=== Task instructions ===
Needed from the data below: every line from the one with "[OcfCodec] and [OcfStream]" up to and including the one with "classification of failures;", repeated exactly and with nothing else.

Collected data entries

(* ===== verification/Prelude.v ===== *)
(** * Ottili Coder: a verification development

    Ottili Coder is a coding-agent runtime written in TypeScript.  A control
    plane keeps runs, goals, tasks, agents, leases, approvals, budgets and an
    event journal in SQLite; executors lease a run, drive its agents and report
    back; a small core of pure policies (lifecycle tables, permissions,
    budgets, fencing, recovery) is shared by every package; a turn of an agent is
    a loop over a model provider and the tools it calls; context travels to the
    model in a compact text format; Git keeps the checkpoints a run can be
    restored from.  This library models these parts and proves what they promise.
    File names below are relative to [src/].

    ** The parts and where they are modelled

    - JavaScript's values.  [JsNumber]: IEEE doubles as [NaN], infinities or an
      integer count of 2^-1074, with rounding to 53 bits; [JsString]: strings of
      code units below 256, with the string methods the program calls;
      [JsCollections]: insertion-ordered [Map]s and stable sorting; [Json]: JSON
      values and the canonical text of database.ts; [JsText]: strings of full
      UTF-16 code units; [JsDecimal]: [String(number)] and [Number(string)] on
      doubles and that one undoes the other, rounding and powers.
    - [Protocol]: the enumerations and records of packages/protocol
      (contracts.ts, policy.ts) and the exceptions of packages/core/src/errors.ts;
      [Ids]: packages/protocol/src/ids.ts.
    - [StateMachine]: packages/core/src/state-machine.ts; [Policies] and
      [Budget]: packages/core/src/policies.ts (permissions, sandbox, resource
      scopes, tool recovery; usage and ceilings); [Leases]:
      packages/core/src/leases.ts; [Blockers]: packages/core/src/blockers.ts.
    - [Validation]: packages/validation (ledger, completion gate, stagnation);
      [Recovery]: packages/recovery (failure.ts, tool-recovery.ts).
    - [Mailbox]: packages/agents/src/mailbox.ts, the in-memory durable mailbox.
    - The store, packages/control-plane.  [StoreData]: one record per table of
      database.ts and the database as the record of its tables; [StoreMonad]:
      state, exceptions and transactions, the forms of SQL statement, and the
      rules by which a property of the tables is carried through a computation;
      [StoreCore]: the private helpers of store.ts (fence, journal, transitions,
      readiness, usage); [StoreRuns], [StoreTasks], [StoreEffects]: its public
      methods; [StoreCommands]: all state-changing methods as one type of
      commands and the step relation of the store, and a concrete run.
    - The agent graph, packages/agents/src/graph.ts and types.ts.  [AgentGraph]:
      the class with every operation, in a monad that keeps the state an
      exception leaves behind; [AgentTopology]: the well-formedness of the maps
      and of the spawn forest; [AgentTraversal]: the traversals and their
      termination; [AgentRestore]: snapshots and the constructor;
      [Supervisor]: capacity.ts, roles.ts and supervisor.ts over the graph and
      the mailbox, and concrete graphs.
    - [Scheduler]: packages/control-plane/src/scheduler.ts, a daemon over the
      store as a machine whose steps are the code between two awaits: the start
      of a tick, the next run of its loop, a heartbeat, the settlement of an
      execution, start and stop.
    - The context format, packages/context-format.  [OcfValue]: canonical values
      and their writer; [OcfParse]: the parser; [OcfDelta] and
      [OcfPatch]: structural deltas; [OcfSchema]: schemas and their registry;
      [Ocf]: the codec with its profiles.  [OcfRoundTrip], [OcfEqual],
      [OcfCodec] and [OcfStream] hold their theorems, [OcfDemo]
      concrete streams.
    - A turn, packages/runtime.  [Provider]: provider.ts, failover.ts and the
      classification of failures; [Engine]: tools.ts and engine.ts, the loop over
      a provider and a tool registry; [RuntimeWorld]: the world of a turn, the
      store among it; [MissionTools]: mission-tools.ts; [DurableTools] and
      [Coordinator]: coordinator.ts, the supervised tools and the whole of
      execute; [TurnDemo]: concrete turns.
    - [Paths] and [Git]: packages/workspace/src/paths.ts and git.ts, over a host
      that runs Git; [GitSafety]: their theorems; [Checkpoint]:
      packages/recovery/src/checkpoint.ts over Git, a store and the caller's hooks.
      [Worktree]: worktree.ts and the provisioner of packages/runtime/src/
      worktrees.ts; [WorktreeSafety]: their theorems.  [Sandbox]: sandbox.ts, the
      profiles of processes and what a host can enforce; [SandboxFacts]: their
      theorems.
    - What a model is told.  [Planner] and [PlannerFacts]: the estimate of tokens,
      packages/context/src/planner.ts and their theorems;
      [SemanticIndex] and [SemanticFacts]: semantic-index.ts, its overlapping
      builds as a machine; [ContextCompiler] and [ContextFacts]:
      packages/runtime/src/context.ts, over the store, the planner and ports for
      Git, the files, the map, the index and the language servers.
    - The daemon, packages/server.  [Server]: server.ts, the handler of a request
      over the store, the errors, the machine of an event stream, listening;
      [ServerFacts]: its theorems; [Host]: daemon.ts, the store, the scheduler and
      the HTTP interface as the steps of one process, with its theorems.
    - The client, packages/sdk.  [Client]: client.ts, the requests of its methods,
      what it makes of a response, and its reader of event streams;
      [ClientFacts]: the client and the server together.

    ** How the store corresponds to the code

    A method of ControlPlaneStore is a computation [M A]: it maps a store
    (tables, number of clock readings, number of random identifiers drawn) to a
    store and a result, a value or the exception thrown.  [transaction] is the
    code's: an exception restores the tables.  A row is a record with the
    columns the program reads; a table is the list of its rows in the order of
    insertion; INSERT checks primary, unique and foreign keys and throws
    [SqliteConstraint].  The clock and [randomUUID] are arbitrary sequences (the
    class [Env]); identifiers are the code's own deterministic hash, so
    collisions are possible and surface as constraint errors, as in the code.
    Timestamps are milliseconds; SELECT without ORDER BY returns table order.

    ** What the theorems show

    - Fencing ([Leases], [StoreLeases]): a replaced or expired executor's
      commands throw and change nothing, but for recordProblem and setGoalStatus,
      which ignore the lease they are given; one executor per lease generation.
    - Lifecycles ([StateMachine], [StoreSafety], [StoreGraph]): runs, goals,
      agents and tasks move only along the core's tables under all commands;
      a task is claimed by one agent.
    - Completion ([Validation], [StoreCompletion]): a run completes only through
      a proposal that passes the gate over requirements, evidence and
      validations, and the gate decides exactly that.
    - The journal ([StoreJournal]): gapless numbering and stable replay.
    - At most once ([StoreOnce]): command receipts, keyed usage, approvals,
      agent messages; [StoreLocks]: resource locks of different owners do not
      conflict; [StoreProblems]: the store blocks for a problem exactly when the
      core's blocker assessment does.
    - The daemon ([Scheduler]): whatever the executor and the timing do, the
      store only moves by its own commands; an executor is called only with a
      lease that is valid for a running run; a stale execution settles nothing;
      a failed one leaves the run with a continuation to retry.
    - The HTTP interface ([ServerFacts]): a request without the token changes
      nothing, a GET neither, any other runs at most one of five commands and none
      completes a run; a refusal left the tables as they were; a command may be
      retried; an event stream delivers every event once, in order, across
      reconnections.  ([Host]): the whole process refines its scheduler and the
      store; a pause reaches the executor before it is answered.  ([ClientFacts]):
      the client reads every event of a run once, in order, however the stream is
      chunked and chopped into connections; a command of the client that fits the
      server's limits is executed by the store, and its run or its error comes back.
    - Agents ([AgentTopology], [AgentTraversal], [AgentRestore], [Supervisor]):
      every operation, failed ones included, keeps the spawn forest well
      formed, which the constructor accepts exactly; traversals terminate and
      visit what is reachable; snapshots restore the graph; admission stays
      within capacity; messages go between live agents of one run.
    - The mailbox ([Mailbox]): its index, queues and snapshots stay consistent,
      claims are first-in first-out, and a mailbox
      rebuilt from a snapshot behaves as the one that wrote it.
    - Policies ([Policies], [Budget], [Recovery], [Blockers], [Ids]): the
      strictest permission layer decides, wildcards are globs, budgets are
      monotone and never exceeded unnoticed, unsafe tool calls are never
      retried, identifiers parse back to their kind.
    - The context format: what is written is read back, for values
      ([OcfRoundTrip]) and, with the provisos stated there, for whole streams of
      records ([OcfCodec]); equal texts are equal data ([OcfEqual]); a receiver that
      applies a sender's deltas holds the sender's value, where there is no negative
      zero ([OcfStream]); the schema registry resolves what
      it registered ([OcfSchema]).
    - Turns ([Engine], [Provider]): a turn ends within its limits, its effects
      are those of the calls its outcome lists, candidates are tried in order and
      delays are bounded.  ([MissionTools], [DurableTools], [Coordinator]): a turn
      is a sequence of store commands and supervised tool calls; a tool runs only
      when it is authorized, locked and recorded; a delegate gets no more than
      its parent; a turn ends the session it opened; a failed one is retried
      later or parks the run, unless handling the failure throws; a completion
      the gate accepted stands when the ledger has not changed meanwhile.
    - Checkpoints ([Checkpoint]): a restore takes its steps in order after a backup,
      or takes the way back and reports of each part whether it was undone.  What
      the Git service does to files is not shown to be undone: that rests on Git.
      Git ([GitSafety]): each operation runs the commands listed for it and no
      others, in the workspace and without the redirects of the caller; only
      commit and revert move the current branch, and the refs written by name are
      private; the status parser reads back what Git prints.  Paths ([Paths]): the canonical path resolves the
      deepest existing part, and the search for it ends.
    - Worktrees ([WorktreeSafety]): what is removed is a worktree Git listed, where it
      was asked for, and never the primary one; the listing of Git is read back.  The sandbox ([SandboxFacts]): being within a
      root is a prefix of names; inheritance accepts exactly the children that
      permit no more, over any chain of them, and names the parts that exceed; the modes are ordered; a profile
      moves with its workspace; enforcement is not overstated.
    - Context ([PlannerFacts]): a plan stays within its budget, does not depend on
      the order of its items, puts the fixed ones first, and cuts a content as late
      as the budget allows.  ([SemanticFacts]): a ready index is complete whatever
      overlapped, a build left alone gets there, chunks cover every line, and a
      search gives the best matches.  ([ContextFacts]): in every store reached by
      commands a turn's context is compiled, whatever the workspace does; the
      transcript is the longest end that fits.

    ** Fuel and bounds

    The conversion of a hash to base 36 and the printing of decimals use fuel;
    the width of the hash (64 bits, thirteen digits) and the number's own size
    are enough, and the round-trip theorems cover them.  The loops of the agent
    graph run on [traversal_fuel], one more than the number of agents, and
    [AgentTraversal.traversals_terminate] proves that it is enough.  The parser
    of the context format runs on the length of its text, which the round trips
    show to be enough; the digits of a double run on bounds that [JsDecimal]
    proves to be enough.  The loop of a turn runs on one more than its limit of
    calls ([Engine.turn_terminates]); the canonical path on one more than the
    length of the path ([Paths.canonicalize_terminates]); the binary search of
    the planner on one more than the number of code points
    ([PlannerFacts.truncation_longest]); the chunks of a file on the number of its
    lines ([SemanticFacts.chunks_cover_lines]).  The waits of the coordinator take
    their fuel as a parameter.  Everything else is structural recursion.

    ** Parameters

    The clock, random identifiers, [Math.random], [Date.parse], SHA-256,
    [localeCompare], [toLowerCase], the text of an exception and of a date, and for
    the HTTP interface the URL parser, percent-decoding, [JSON.parse] and [Number]
    are parameters, with the documented behaviour a theorem needs as its hypothesis.
    So are the model provider, the tools, the context compiler, the worktree
    provisioner, the process that runs Git, the file system and a caller's hooks:
    functions of a world that they may change and that the store is part of.
    [Promise.all] runs its parts one after the other and reports the first
    failure in their order.  The store's own steps of a turn run without
    interleaving; a provider, a tool or the compiler may do anything between them
    that the other commands of the store allow, and so may the tasks that run while
    the completion gate is awaited.  A method of the store is one step, since
    JavaScript runs it to its end; the few that are not transactions
    (recordDecision, addArtifact, recordGitChange, setRecoveryState, addMemoryEntry)
    are so only within a process: another one that shares the database could come
    between their statements.  A request is handled with its body already there; that
    the server awaits it, and that other requests are handled meanwhile, is not
    modelled.

    ** What is not modelled

    SQL text, JSON columns and migrations (the driver); string contents of the
    store outside Latin-1 (the context format, the workspace and the context use
    full UTF-16); paths of Windows; the Unicode tables behind [normalize],
    [toLowerCase], [localeCompare] and [\p{L}].  Project memory and the repository
    map of packages/context rest on regular expressions, one per credential or
    language, whose meaning is that of the engine that runs them; they are left
    out.  So are the sockets below the HTTP interface, the runner of child
    processes, the command line, the LSP and MCP clients, the builtin
    tools and the provider adapters, which are input and output around the parts
    above. *)

From Stdlib Require Import ZArith Lia ZifyBool.
From stdpp Require Import base strings list.

Declare Scope js_scope.
Delimit Scope js_scope with js.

=== Response below ===
      [OcfCodec] and [OcfStream] hold their theorems, [OcfDemo]
      concrete streams.
    - A turn, packages/runtime.  [Provider]: provider.ts, failover.ts and the
      classification of failures; [Engine]: tools.ts and engine.ts, the loop over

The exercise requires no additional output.